A mental health trust provides health and social care services for people with mental health disorders in England.

There are 54 mental health trusts. They are commissioned and funded by clinical commissioning groups.

Patients usually access the services of mental health trusts through their GP (primary care medical doctor) or via a stay in hospital. Most of the services are for people who live in the region, although there may be specialist services for the whole of the UK or services that accept national referrals. Mental Health Trusts may or may not provide inpatient psychiatric hospital services themselves (they may form part of a general hospital run by a hospital trust). The various trusts work together and with local authorities and voluntary organisations to provide care.

Services 
Services provided by mental health trusts vary but typically include:
 Counselling sessions - one-to-one or in a group
 Courses - such as on how to deal with stress, anger, and bereavement. Courses may also be available for carers of those with mental health disorders
 Resources - such as leaflets and books on mental health issues
 Psychotherapy - treatment sessions with a therapist. Commonly cognitive behavioural therapy
 Family support - providing support to the family, friends, and carers of those with a mental health problem.
 Community drug and alcohol clinics - helping people to cope with addiction
 Community mental health houses - supported housing to help people live in the community
 Day hospitals and day centres - short-term outpatient sessions with a psychiatrist, clinical psychologist or other mental health professional, and drop-in centres for peer support and therapeutic activities.

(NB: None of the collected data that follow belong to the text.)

(** * Civicomfy: the chunked download engine

    A shallow embedding of [downloader/chunk_downloader.py] (class
    [ChunkDownloader]) and the properties of its specification.

    Modelling conventions.
    - Python integers are [Z]; [//] is [Z.div] (both round towards minus
      infinity).  Python floats (clock readings, percentages, speeds) are
      exact rationals [Q]: the formulas are those of the source, rounding is
      not modelled.
    - A file is represented by its length in bytes: the downloader never
      inspects the bytes it moves.  The temp directory is an association list
      from part index to length, [None] when the directory does not exist.
    - The file system is a store.  An operation fails on it when the store
      says so: removing or opening what is absent, creating a directory that
      exists.  Failures of the device (permissions, a full disk) are not
      modelled.  The catch-all [except Exception] of [download] is left
      out: nothing raises into it here.
    - The network, the clock, the user and the thread scheduler are the
      environment: every outcome the source handles (a response, an
      exception of each class it distinguishes, a cancellation, a keyboard
      interrupt) is an input of the model.  A segment thread interleaves
      with the other actors at the points where it waits: at its loop
      test, while its request is under way, and before each chunk and the
      end of its stream.  The code between two such points, a call of
      [cancel()] and a call of [_update_progress] are atomic.
    - [print] calls are not modelled. *)

From Stdlib Require Import ZArith QArith Qminmax List String Ascii Bool Lia.
From Stdlib Require Import DecimalString Lqa.
Import ListNotations.
Open Scope string_scope.
Open Scope list_scope.
Open Scope Z_scope.

Infix "@@" := String.append (right associativity, at level 60).

(* ------------------------------------------------------------------ *)
(** ** Python helpers *)

(** [str(n)] for an integer. *)
Definition str (z : Z) : string := NilZero.string_of_int (Z.to_int z).

Definition lower_char (c : ascii) : ascii :=
  let n := N_of_ascii c in
  if ((65 <=? n) && (n <=? 90))%N then ascii_of_N (n + 32) else c.

(** [s.lower()] on the ASCII range. *)
Fixpoint lower (s : string) : string :=
  match s with
  | EmptyString => EmptyString
  | String c r => String (lower_char c) (lower r)
  end.

(** Truth value of an [Optional[str]]: [None] and the empty string are false. *)
Definition truthy (o : option string) : bool :=
  match o with
  | Some s => negb (String.eqb s "")
  | None => false
  end.

(** [a or b] where [a] is an [Optional[str]] and [b] a string. *)
Definition or_else (o : option string) (d : string) : option string :=
  if truthy o then o else Some d.

(** [range(n)]. *)
Definition range (n : Z) : list Z := map Z.of_nat (seq 0 (Z.to_nat n)).

Definition Qpos_b (x : Q) : bool := negb (Qle_bool x 0).

(* ------------------------------------------------------------------ *)
(** ** Data model *)

(** The attributes that [__init__] fixes for the lifetime of the object.
    [output_path] and [temp_dir] are the paths as strings. *)
Record config := {
  initial_url : string;
  output_path : string;
  temp_dir : string;
  requested_connections : Z;
  chunk_size : Z;
  manager : bool;
  download_id : option string;
  api_key : option string
}.

(** [self.num_connections = max(1, num_connections)]. *)
Definition num_connections (cfg : config) : Z :=
  Z.max 1 (requested_connections cfg).

Definition STATUS_UPDATE_INTERVAL : Q := 1 # 2.
Definition HEAD_REQUEST_TIMEOUT : Z := 25.
Definition MIN_SIZE_FOR_MULTI_MB : Z := 10.

(** A sparse update sent to [manager._update_download_status]: a field is
    [None] when the keyword argument is not passed.  [error=self.error]
    passes the attribute as it is, so the field is an option of an option. *)
Record status_update := {
  upd_status : option string;
  upd_progress : option Q;
  upd_speed : option Q;
  upd_error : option (option string);
  upd_connection_type : option string
}.

(** The mutable attributes of the downloader together with what it touches
    outside: the temp directory, the output file and the updates the manager
    has received. *)
Record state := {
  url : string;
  total_size : Z;
  downloaded : Z;
  cancel_event : bool;
  error : option string;
  part_files : list Z;
  connection_type : string;
  _start_time : Q;
  _last_update_time : Q;
  _last_downloaded_bytes : Z;
  _speed : Q;
  fs_temp : option (list (Z * Z));
  fs_output : option Z;
  notifications : list status_update
}.

Definition set_url (v : string) (s : state) : state :=
  {| url := v; total_size := total_size s; downloaded := downloaded s;
     cancel_event := cancel_event s; error := error s;
     part_files := part_files s; connection_type := connection_type s;
     _start_time := _start_time s; _last_update_time := _last_update_time s;
     _last_downloaded_bytes := _last_downloaded_bytes s; _speed := _speed s;
     fs_temp := fs_temp s; fs_output := fs_output s;
     notifications := notifications s |}.

Definition set_total_size (v : Z) (s : state) : state :=
  {| url := url s; total_size := v; downloaded := downloaded s;
     cancel_event := cancel_event s; error := error s;
     part_files := part_files s; connection_type := connection_type s;
     _start_time := _start_time s; _last_update_time := _last_update_time s;
     _last_downloaded_bytes := _last_downloaded_bytes s; _speed := _speed s;
     fs_temp := fs_temp s; fs_output := fs_output s;
     notifications := notifications s |}.
(** C6. The gradient of the mean squared error: for predictions and targets
    of one shape, [backward] on the cache that [forward] filled returns
    [2 * (y_pred - y_true) / size(y_pred)], entry by entry, in the shape of
    [y_pred]; and this is the gradient of the loss [mean((y_pred -
    y_true)^2)] at the cached prediction: moving the prediction by [h]
    changes the loss by the inner product of the returned gradient with [h]
    plus the mean of the squares of [h]. *)
Theorem mean_squared_error_gradient
        (fields : gmap string Tensor) (y_pred y_true : Tensor) :
  t_shape y_pred = t_shape y_true ->
  exists (loss g : Tensor) (cache : Cache),
    FMeanSquaredError_forward (FunctionCache fields) y_pred y_true
    = Ok (loss, cache) /\
    FMeanSquaredError_backward cache = Ok g /\
    same_array (data g) (spec_gradient y_pred y_true) /\
    (a_well_formed (data y_pred) -> a_well_formed (data y_true) ->
     forall h : list Q,
       List.length h = size y_pred ->
       (loss_value (moved h y_pred) y_true - loss_value y_pred y_true
        == inner (elems (data g)) h
           + sumQ (List.map (fun x => x * x) h) / float_of_nat (size y_pred))%Q).
Proof.
  intros S. unfold FMeanSquaredError_forward, t_sub.
  rewrite (bool_decide_eq_true_2 _ S). cbn [bind].
  eexists _, _, _. split; [reflexivity|].
  unfold FMeanSquaredError_backward, cache_set, cache_get.
  rewrite lookup_insert_eq.
  rewrite lookup_insert_ne by discriminate. rewrite lookup_insert_eq.
  cbn [bind]. split; [reflexivity|]. split.
  - split; [reflexivity|]. cbn. apply backward_elems_as_specified.
  - intros Wp Wt h Lh. unfold loss_value, FMeanSquaredError_forward, t_sub.
    assert (S' : t_shape (moved h y_pred) = t_shape y_true) by exact S.
    rewrite (bool_decide_eq_true_2 _ S), (bool_decide_eq_true_2 _ S').
    cbn. unfold a_well_formed, a_size in Wp, Wt. unfold size, a_size in Lh.
    unfold a_size. apply squared_error_expansion.
    + unfold t_shape in S. rewrite Wt, Wp, S. reflexivity.
    + rewrite Lh, Wp. reflexivity.
Qed.

Lemma mean_squared_error_gradient_witness :
  exists g : Tensor,
    FMeanSquaredError_backward
      (FunctionCache
         (<["dif" := tensor [2%nat] [1 # 2; 3 # 2]%Q]>
            (<["y_pred" := tensor [2%nat] [1; 2]%Q]> ∅)))
    = Ok g /\
    same_array (data g) (mkArray [2%nat] [1 # 2; 3 # 2]%Q FLOAT32 CPU) /\
    (loss_value (moved [1; 1]%Q (tensor [2%nat] [1; 2]%Q))
                (tensor [2%nat] [1 # 2; 1 # 2]%Q)
     - loss_value (tensor [2%nat] [1; 2]%Q) (tensor [2%nat] [1 # 2; 1 # 2]%Q)
     == inner (elems (data g)) [1; 1] + (1 * 1 + (1 * 1 + 0)) / 2)%Q.
Proof.
  destruct (mean_squared_error_gradient
              ∅ (tensor [2%nat] [1; 2]%Q) (tensor [2%nat] [1 # 2; 1 # 2]%Q)
              eq_refl) as (loss & g & cache & F & B & [Sh El] & X).
  injection F as _ <-. exists g. split; [exact B|]. split.
  - split; [exact Sh|].
    cbn in El. inversion El as [|? ? ? ? E1 El1]; subst.
    inversion El1 as [|? ? ? ? E2 El2]; subst. inversion El2; subst.
    constructor; [rewrite E1; reflexivity|].
    constructor; [rewrite E2; reflexivity|constructor].
  - exact (X eq_refl eq_refl [1; 1]%Q eq_refl).
Defined.

(** ** Lookups by name *)

Lemma METRICS_lookup (name : string) :
  METRICS !! name
  = if String.eqb name "accuracy" then Some Accuracy
    else if String.eqb name "r2" then Some R2 else None.
Proof.
  unfold METRICS.
  destruct (String.eqb_spec name "accuracy") as [->|N1].
  { apply lookup_insert_eq. }
  rewrite lookup_insert_ne by congruence.
  destruct (String.eqb_spec name "r2") as [->|N2].
  { apply lookup_insert_eq. }
  rewrite lookup_insert_ne by congruence. apply lookup_empty.
Qed.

If more specialist hospital treatment is required, Mental Health Trusts will help with rehabilitation back into the community (social inclusion). Trusts may operate community mental health teams, which may include Crisis Resolution and Home Treatment, assertive outreach and early intervention services.

The Mental Health Act 1983, Mental Health Act 2007 and Mental Capacity Act 2005 cover the rights, assessment and treatment of people diagnosed with a mental disorder who are judged as requiring to be detained ("sectioned") or treated against their will. A mental health trust will typically have a Mental Health Act team responsible for ensuring that the Act is administered correctly, including to protect the rights of inpatients, or of service users in the community who may now be under community treatment orders. The Care Quality Commission is the body with overall national responsibility for inspecting and regulating the operation of the mental health act by the regional trusts.

Capacity
According to the British Medical Association the number of beds for psychiatric patients was reduced by 44% between 2001 and 2017. An average of 726 mental health patients were placed in institutions away from their home area in 2016.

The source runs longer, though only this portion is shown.